Oat bran also contains a significant amount of minerals like iron, zinc, magnesium, and manganese, as well as B-vitamins like niacin, thiamin, and vitamins E and K.
It is often used as an ingredient in breakfast cereals, granolas, breads, and other baked goods, and also can be used as a thickener for soups, stews, and sauces.
Oat bran is an excellent source of Vitamin B1 (Thiamine), and Vitamin B5 (Pantothenic acid).
It also contains a good amount of Vitamin B2 (Riboflavin), Vitamin B6 (Pyroxidine), and Vitamin B9 (Folate) and some Vitamin B3 (Niacin), and Vitamin E.
White Beans
White beans (Phaseolus vulgaris), also known as navy beans or haricot beans, are a type of legume native to South America.
They are a popular ingredient in many vegan and vegetarian dishes due to their high protein and fiber content, as well as their mild, slightly nutty flavor.
White beans are also a good source of several important nutrients, including potassium, iron, and B vitamins.
They can be enjoyed in a variety of dishes, such as white bean soup, salad, and dips.
In addition to being a nutritious food, white beans have been shown to have a number of potential health benefits.
They have been linked to lower cholesterol levels and improved blood sugar control, and may also help to reduce the risk of certain types of cancer.
White Beans are an excellent source of Vitamin B1 (Thiamine), and Vitamin B9 (Folate).
They also contain a good amount of Vitamin B2 (Riboflavin), Vitamin B5 (Pantothenic acid), and Vitamin B6 (Pyroxidine) and some Vitamin K.
Oat bran vs White Beans Nutrition
Now that we’ve described the origin, taste, and usage of these foods, we can move to the most interesting part – comparing oat bran vs white beans.
This comparison will start by comparing the caloric value of oat bran and white beans and their macronutrients and then go more in-depth by analyzing their vitamin and mineral content.
Oat bran | White Beans | |
---|---|---|
Energy | 246 kcal | 333 kcal |
Carbs | 66.2 g | 60.3 g |
Sugar | 1.45 g | 2.11 g |
Fiber | 15.4 g | 15.2 g |
Protein | 17.3 g | 23.4 g |
Fat | 7.03 g | 0.85 g |
Saturated Fat | 1.33 g | 0.219 g |
Oat bran vs White Beans Calories
Most calories in raw grains and legumes come from carbs. Peanuts are an exception here, but they are often considered a nut instead of a legume because of their nutritional profile.
Comparing oat bran vs white beans for weight loss, oat bran is slightly lower in calories, with 246 calories per 100 grams, compared to 333 calories per 100 grams of white beans.

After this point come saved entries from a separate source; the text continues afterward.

Lemma ends_handshake n : forall i fuel, ends (handshake_loop io n i fuel).
Proof.
  induction n as [|n IH]; intros i fuel y w Hi Hw; cbn [handshake_loop].
  { wstep. apply wp_flush; [done|]. intros w' Hw'. by wstep. }
  do 4 wstep. match goal with |- wp _ _ ?a _ => set (y1 := a) end.
  assert (Hi1 : inv y1)
    by (unfold y1; destruct (_ && _); [destruct Hi; split; simpl; auto|done]).
  clearbody y1. clear y Hi. wstep. apply wp_request; [done|]. intros crc_len w1 Hc Hw1.
  wstep. apply wp_recv_data; [done|done|lia..|]. intros r f w2 Hi2 Hw2. wstep; [by apply IH|].
  wstep. eapply wp_mono; [by apply keeps_first_loop|]. intros first y' w' (Hi' & Hw' & Hf). cbn beta.
  destruct first as [e|[|]]; [|by apply IH|].
  - wstep. split; [done|]. split; [done|]. intros ->. by destruct (Hf YM_OK).
  - do 2 wstep. apply ends_frame_loop; [done| |done]. by apply inv_state.
Qed.
End safe.

(** ** Receiving into memory *)

(** A handle of the module: [my_ymodem_init] gives one and every call leaves one. *)
Record handle_ok (y : my_ymodem) : Prop := {
  ho_frame : frame_ok (frame y);
  ho_name : zlen (file_name y) = 256;
  ho_name0 : Exists (eq 0) (file_name y);
  ho_dir : zlen (save_dir y) = 256
}.

Lemma init_handle_ok : handle_ok my_ymodem_init.
Proof.
  split; [split|..]; try reflexivity. apply Exists_exists. exists 0. split; [|done].
  apply list_elem_of_lookup. by exists 0%nat.
Qed.

(** C8: whatever bytes the peer sends and however they arrive, receiving into a
    memory buffer of [buf_size] bytes never reads or writes outside the frame
    buffer, the file name array or the given buffer, provided the transport
    callbacks keep their contract ([transport_ok], in particular the receive
    callback respects its length argument).  When it succeeds, the reported
    size fits the buffer. *)
Theorem recv_mem_memory_safe {W} (io : my_ymodem_io W) (I : W -> Prop) fuel buf y w :
  transport_ok io I -> I w -> handle_ok y -> 0 < zlen buf < 2147480000 ->
  match my_ymodem_recv_mem io fuel buf (zlen buf) y w with
  | Undef => False
  | NoFuel => True
  | Done ((r, info), y', _) =>
      zlen (out_buf y') = zlen buf /\
      match info with
      | Some (name, n) => r = YM_OK /\ 0 <= n <= zlen buf /\ zlen name < 256
      | None => r <> YM_OK
      end
  end.
Proof.
  intros Hio Hw [Hf Hn H0 Hd] Hb.
  enough (H : wp (my_ymodem_recv_mem io fuel buf (zlen buf)) (fun a y' _ =>
    zlen (out_buf y') = zlen buf /\
    match snd a with
    | Some (name, n) => fst a = YM_OK /\ 0 <= n <= zlen buf /\ zlen name < 256
    | None => fst a <> YM_OK
    end) y w).
  { unfold wp in H. destruct (my_ymodem_recv_mem _ _ _ _ _ _) as [[[[r info] y'] w']| |]; done. }
  unfold my_ymodem_recv_mem. rewrite (proj2 (Z.leb_gt _ 0)) by lia.
  do 2 wstep. wstep. eapply wp_checked; [apply arr_set_Some; lia|]. do 2 wstep. wstep.
  eapply wp_mono.
  { apply (ends_handshake io I (fun _ => True) Hio 1 (zlen buf) Hb).
    - done.
    - split; simpl; auto; [lia|]. intros _. repeat split; lia.
    - done. }
  intros r y' w' (Hi & _ & _). cbn beta. wstep.
  all: destruct (yi_mem _ _ _ Hi eq_refl) as (Hz & _ & Hwr & _).
  - do 2 wstep. cbn [id]. destruct (c_string_defined _ (yi_name0 _ _ _ Hi)) as (s & Es & Hs).
    wstep. eapply wp_checked; [exact Es|]. wstep. cbn [fst snd].
    split; [done|]. split; [by apply Z.eqb_eq|]. split; [done|].
    rewrite zlen_take. lia.
  - wstep. cbn [fst snd]. split; [done|]. by apply Z.eqb_neq.
Qed.
Lemma save_step D y b h rest ps rs n2 :
  at_block nm fs size D y -> frame y = (h :: n2) ++ b ++ rest -> zlen n2 = 2 ->
  zlen b = 128 \/ zlen b = 1024 ->
  exists y' rs',
    process_data peer_io (zlen b) (set_seq (u8 (expected_seq y + 1)) y) (mk_peer [] ps rs false)
    = Done (YM_OK, y', waiting ps rs') /\ at_block nm fs size (D ++ [b]) y'.
Proof.
  intros H Hf Hn Hb. pose proof (zlen_nonneg (concat D)) as Hc. destruct H as [H1 H2 H3 H4 H5 H6 H7 H8 H9 H10 H11 H12].
  set (w := Z.min fs (zlen (concat D))) in *. set (len := Z.min (fs - w) (zlen b)).
  assert (Hsv : (if true && (0 <? fs) && (fs <? i32 (w + zlen b)) then fs - w else zlen b) = len).
  { rewrite i32_small by lia. rewrite (proj2 (Z.ltb_lt 0 fs)) by lia. cbn [andb].
    destruct (Z.ltb_spec fs (w + zlen b)); lia. }
  assert (Hsl : arr_slice (frame y) 3 len = Some (take (Z.to_nat len) b)).
  { rewrite Hf, <- (take_drop (Z.to_nat len) b), <- app_assoc, (take_drop (Z.to_nat len) b).
    apply arr_slice_app; rewrite ?zlen_cons, ?zlen_take; lia. }
  destruct (arr_blit (out_buf y) w (take (Z.to_nat len) b)) as [ob|] eqn:Eb.
  2: { rewrite arr_blit_Some in Eb by (rewrite ?zlen_take; lia). done. }
  pose proof (arr_blit_length _ _ _ _ Eb) as Hob. rewrite H9 in H10.
  pose proof (save_prefix D b _ _ H10 Eb) as Hpre. fold w len in Hpre.
  pose proof (zlen_concat_snoc D b) as Hcs.
  assert (Hw : w + len = Z.min fs (zlen (concat (D ++ [b])))) by lia.
  unfold process_data, receiver_save_data, bind, get, id.
  cbn [is_ymodem file_size written set_seq data_dst out_buf_size frame out_buf].
  rewrite H2, H5, H9, Hsv, H6, H7. change (1 =? 1) with true. cbv iota.
  rewrite i32_small by lia. rewrite (proj2 (Z.ltb_ge size (w + len))) by lia.
  unfold checked, FRAME_DATA_OFF. rewrite Hsl, Eb. unfold modify, ret.
  change (negb (YM_OK =? YM_OK)) with false. cbv iota. unfold send_byte, world_checked.
  cbn [io_send peer_io peer_send line script replies is_ymodem file_size written set_written
       set_out_buf set_seq state].
  rewrite H2, H5, H12, (proj2 (Z.ltb_lt 0 fs)) by lia. cbn [andb].
  assert (He : fs <=? w + len = (fs <=? zlen (concat (D ++ [b]))))
    by (rewrite Hw; destruct (Z.leb_spec fs (zlen (concat (D ++ [b])))); [apply Z.leb_le|apply Z.leb_gt]; lia).
  rewrite He. destruct (fs <=? zlen (concat (D ++ [b]))) eqn:E1;
    [|rewrite (proj2 (Z.leb_gt fs (zlen (concat D)))) in * by (bool2prop; lia)];
    [destruct (fs <=? zlen (concat D))|]; cbn;
    (eexists _, _; split; [reflexivity|]); constructor; cbn; rewrite ?E1; try done; try lia;
    by rewrite H11, u8_succ_seq, zlen_snoc.
Qed.
End steps.

(** ** The script of a transfer *)

Definition head_of (b : list Z) : Z := if zlen b =? SOH_SIZE then SOH else STX.

(** A frame of the file. *)
Definition data_frame (seq : Z) (b : list Z) : list Z := frame_bytes (head_of b) (seq mod 256) b 2.

Definition block_ok (b : list Z) : Prop := zlen b = SOH_SIZE \/ zlen b = STX_SIZE.

(** What the receiver sees of a damaged frame: nothing, too few bytes, or
    bytes that fail the check. *)
Definition damaged (p : list Z) : Prop :=
  p = [] \/
  exists head tl, p = head :: tl /\ (head = SOH \/ head = STX) /\
    (zlen tl < area head + 4 \/
     area head + 4 <= zlen tl /\
     forall rest, receiver_verify_frame (take (S (Z.to_nat (area head + 4))) p ++ rest) (area head) 2
                  <> Some YM_OK).

Lemma area_head b : block_ok b -> area (head_of b) = zlen b /\ (head_of b = SOH \/ head_of b = STX).
Proof. unfold head_of. intros [-> | ->]; cbn; auto. Qed.

Lemma verify_total f ds : zlen f = 1032 -> ds = 128 \/ ds = 1024 -> receiver_verify_frame f ds 2 <> None.
Proof.
  intros Hf Hd. unfold receiver_verify_frame, FRAME_DATA_OFF.
  destruct (arr_get_Some f 1) as [? ->]; [lia|]. destruct (arr_get_Some f 2) as [? ->]; [lia|].
  cbn [mbind option_bind]. case_match; [done|]. rewrite arr_slice_Some by lia. cbn [mbind option_bind].
  change (2 =? 1) with false. cbv iota.
  destruct (arr_get_Some f (3 + ds)) as [? ->]; [lia|].
  destruct (arr_get_Some f (3 + ds + 1)) as [? ->]; [lia|]. cbn [mbind option_bind].
  by case_match.
Qed.
(* ===== verification/YmodemFile.v ===== *)
(** * Receiving a file over YModem

    The handshake, the information frame, and the theorem about a whole
    transfer into a memory buffer. *)

From S2P Require Import Prelude Prog Crc Text TextProofs Ymodem YmodemSafety YmodemSend YmodemTransfer.

(** The first packet of the sender. *)
Definition info_frame (name : list Z) (size : Z) : list Z := data_frame 0 (info_data name size).

Section first.
Context (name : list Z) (fs : Z) (Hn : zlen name <= 99) (Hz : Forall (fun c => c <> 0) name).
Context (size : Z) (Hfs : 0 < fs <= size) (Hi : fs + 1024 < 2147483648).

Lemma info_data_len : zlen (info_data name fs) = 128.
Proof.
  unfold info_data. destruct (info_payload_short name fs) as [_ Hl]; [lia..|].
  rewrite zlen_app, zlen_replicate. unfold SOH_SIZE. pose proof (zlen_nonneg (info_payload name fs)). lia.
Qed.

(** What the sender builds is that packet. *)
Lemma info_frame_built : build_frame SOH 0 (info_payload name fs) SOH_SIZE 0 2 = Some (info_frame name fs).
Proof.
  destruct (info_payload_short name fs) as [_ Hl]; [lia..|].
  rewrite build_frame_shape by (unfold SOH_SIZE; lia). unfold info_frame, data_frame, head_of.
  by rewrite info_data_len.
Qed.

(** Before the first frame. *)
Record at_start (y : my_ymodem) : Prop := {
  as_frame : zlen (frame y) = 1032;
  as_name : zlen (file_name y) = 256;
  as_crc : crc_type y = 2;
  as_dst : data_dst y = 1;
  as_size : out_buf_size y = size;
  as_buf : zlen (out_buf y) = size
}.

Lemma at_start_frame y f : zlen f = 1032 -> at_start y -> at_start (set_frame f y).
Proof. intros Hf H. destruct H. by constructor. Qed.
Lemma phone_packet_len : zlen (phone_packet file addr size) = size + 10.
Proof.
  unfold phone_packet. rewrite !zlen_app, phone_chunk_len.
  change (zlen (bytes32 addr)) with 4. change (zlen (bytes32 size)) with 4. change (zlen [_; _]) with 2. lia.
Qed.

Lemma phone_get32 : get32 (phone_packet file addr size) 0 = Some addr /\ get32 (phone_packet file addr size) 4 = Some size.
Proof.
  unfold phone_packet. split; [apply (get32_bytes32 addr []); [lia|done]|].
  apply (get32_bytes32 size (bytes32 addr)); [lia|done].
Qed.

Lemma phone_accepted :
  accepted addr (phone_packet file addr size) (size + 10) = Some (phone_chunk file addr size) /\
  content_ok (phone_packet file addr size) (size + 10).
Proof.
  destruct phone_get32 as [E1 E2]. pose proof phone_packet_len as Hl. pose proof phone_chunk_len as Hcl.
  set (crc := foldl (crc16_byte 0xA001) 0 (phone_chunk file addr size)) in *.
  assert (Hcrc : 0 <= crc < 65536)
    by (apply (fold_range 16 0xA001 ltac:(lia) ltac:(done) 0); [lia|done|apply phone_chunk_ok]).
  set (pre := bytes32 addr ++ bytes32 size).
  assert (Ep : phone_packet file addr size = pre ++ phone_chunk file addr size ++ [u8 (Z.shiftr crc 8); Z.land crc 255])
    by (unfold phone_packet, pre; by rewrite <- app_assoc).
  assert (Hpre : zlen pre = 8) by done. clearbody pre. split.
  - set (hi := u8 (Z.shiftr crc 8)) in *. set (lo := Z.land crc 255) in *.
    assert (Eh : arr_get (phone_packet file addr size) (8 + size) = Some hi)
      by (rewrite Ep, (app_assoc pre); apply arr_get_app; rewrite zlen_app; lia).
    assert (El : arr_get (phone_packet file addr size) (9 + size) = Some lo).
    { rewrite Ep. change [hi; lo] with ([hi] ++ [lo]). rewrite !(app_assoc _ _ [lo]), (app_assoc pre).
      apply arr_get_app. rewrite !zlen_app. change (zlen [hi]) with 1. lia. }
    assert (Es : arr_slice (phone_packet file addr size) 8 size = Some (phone_chunk file addr size))
      by (rewrite Ep; apply arr_slice_app; lia).
    unfold accepted. rewrite E1, E2. cbn [mbind option_bind]. rewrite Eh. cbn [mbind option_bind].
    rewrite El. cbn [mbind option_bind]. rewrite Es. cbn [mbind option_bind]. fold crc. unfold hi, lo.
    rewrite split_u16 by done. by rewrite !Z.eqb_refl.
  - unfold content_ok. rewrite Hl, E2. split; [lia|]. split; [lia|]. split; [|intros n [= <-]; lia].
    unfold phone_packet, bytes_ok. rewrite !Forall_app. fold crc.
    split; [apply bytes32_ok|]. split; [apply bytes32_ok|]. split; [apply phone_chunk_ok|].
    rewrite land_255. repeat constructor; [apply u8_range..|apply Z.mod_pos_bound; lia|apply Z.mod_pos_bound; lia].
Qed.
End packet.

(** ** A session with the phone *)

(** The phone answers a request with the part it asks for. *)
Definition phone_answer (file : list Z) (outs : list output) : option (list Z) :=
  match outs with
  | Response cmd payload :: _ =>
      if cmd =? JIMI_DFU_FILE_IMAGE
      then addr ← get32 payload 0; size ← get32 payload 4; Some (phone_packet file addr size)
      else None
  | _ => None
  end.

Section session.
Context {D : Type} {IF : ImageFlash D} {HL : ImageFlashLaws D} {HW : ImageFlashWorks D}.
Context (mtu area percent : Z) (file : list Z).
Implicit Types (s : jimi_state D).

(** The phone answers until the device asks for nothing more. *)
Fixpoint phone_session (fuel : nat) s (outs : list output) : option (jimi_state D * list output) :=
  match phone_answer file outs, fuel with
  | None, _ => Some (s, outs)
  | Some _, O => None
  | Some pkt, S fuel =>
      '(s', outs') ← jimi_dfu_cmd_handler mtu area percent s JIMI_DFU_FILE_IMAGE pkt (zlen pkt);
      phone_session fuel s' outs'
  end.

Context (Hmtu : 0 <= mtu < 65536) (Hfile : bytes_ok file) (Hsize : 0 < zlen file <= area).
Context (Hal : area mod 4096 = 0) (Harea : area < 4294960000).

However, both oat bran and white beans can and should be a part of a healthy diet, and neither one shouldn’t be avoided if you’re looking to lose weight.
Oat bran vs White Beans Protein
Legumes and most legume products, including oat bran and white beans, are important sources of plant-based protein.
White Beans offer around 26% more protein than oat bran.
White Beans have 23.4 grams of protein per 100 grams, while oat bran has 17.3 grams of protein per 100 grams.
Oat bran vs White Beans Carbs
Counting carbs can be important for some people for different reasons, including blood sugar control, weight management, or athletic performance.
It’s also important for people on a keto diet, so let’s compare the carbs content in oat bran and white beans.
The total amount of carbohydrates is around 9% higher in oat bran than in white beans. It have 66.2 grams per 100 grams, compared to 60.3 grams in white beans.
There’s less sugar in oat bran than in white beans, 33% precisely.
One handful of oat bran (28 grams) contains 0.4 grams of sugar, while the same amount of white beans contains 0.6 grams.
Lastly, let’s take a look at the dietary fiber in oat bran and white beans.
Dietary fiber keeps the digestive system healthy and helps with weight management by promoting a sense of fullness.
Oat bran and white beans contain the same amount of fiber, 4.3 grams per portion.
Oat bran vs White Beans Fats
Like most other grains and legumes, with the exception of lupins and peanuts, oat bran and white beans are low in fat.
Fats in oat bran and white beans are mostly healthy unsaturated fats. They are naturally cholesterol-free and trans-fat-free.
Total fat in oat bran and white beans:
- Oat bran: 7 grams per 100 grams
- White Beans: 0.9 per 100 grams
Speaking of saturated fats, white beans are 85% lower in saturated fats.
White Beans and oat bran contain 0.2 grams and 1.3 grams of saturated fat per 100 grams, respectively.
Oat bran vs White Beans Vitamins Content
This section will discuss the vitamin content of oat bran and white beans.
Vitamins are micronutrients, meaning we need only a small amount. However, they are very important for many processes in our bodies.
Oat bran has a higher amount of vitamin B6 (Pyroxidine), vitamin B9 (Folate), and vitamin K.
However, white beans have a higher amount of vitamin B1 (Thiamine), vitamin B2 (Riboflavin), vitamin B3 (Niacin), vitamin B5 (Pantothenic acid), and vitamin E.
Oat bran and white beans contain the same amount of vitamin A, vitamin C, vitamin D, and vitamin B12 (Cobalamin).
The following table shows the exact amount of vitamins oat bran and white beans contain side by side, so you can easily compare them.
Oat bran | White Beans | |
---|---|---|
Vitamin A | 0 | 0 |
Vitamin C | 0 | 0 |
Vitamin D | 0 | 0 |
Vitamin B1 (Thiamine) | 1.17 mg | 0.437 mg |
Vitamin B2 (Riboflavin) | 0.22 mg | 0.146 mg |
Vitamin B3 (Niacin) | 0.934 mg | 0.479 mg |
Vitamin B5 (Pantothenic acid) | 1.49 mg | 0.732 mg |
Vitamin B6 (Pyroxidine) | 0.165 mg | 0.318 mg |
Vitamin B9 (Folate) | 52 µg | 388 µg |
Vitamin B12 (Cobalamin) | 0 | 0 |
Vitamin E | 1.01 mg | 0.21 mg |
Vitamin K | 3.2 µg | 5.6 µg |
Oat bran vs White Beans Minerals Content
Minerals are important for our body to function properly. We need only a small amount of minerals, so they are called micronutrients.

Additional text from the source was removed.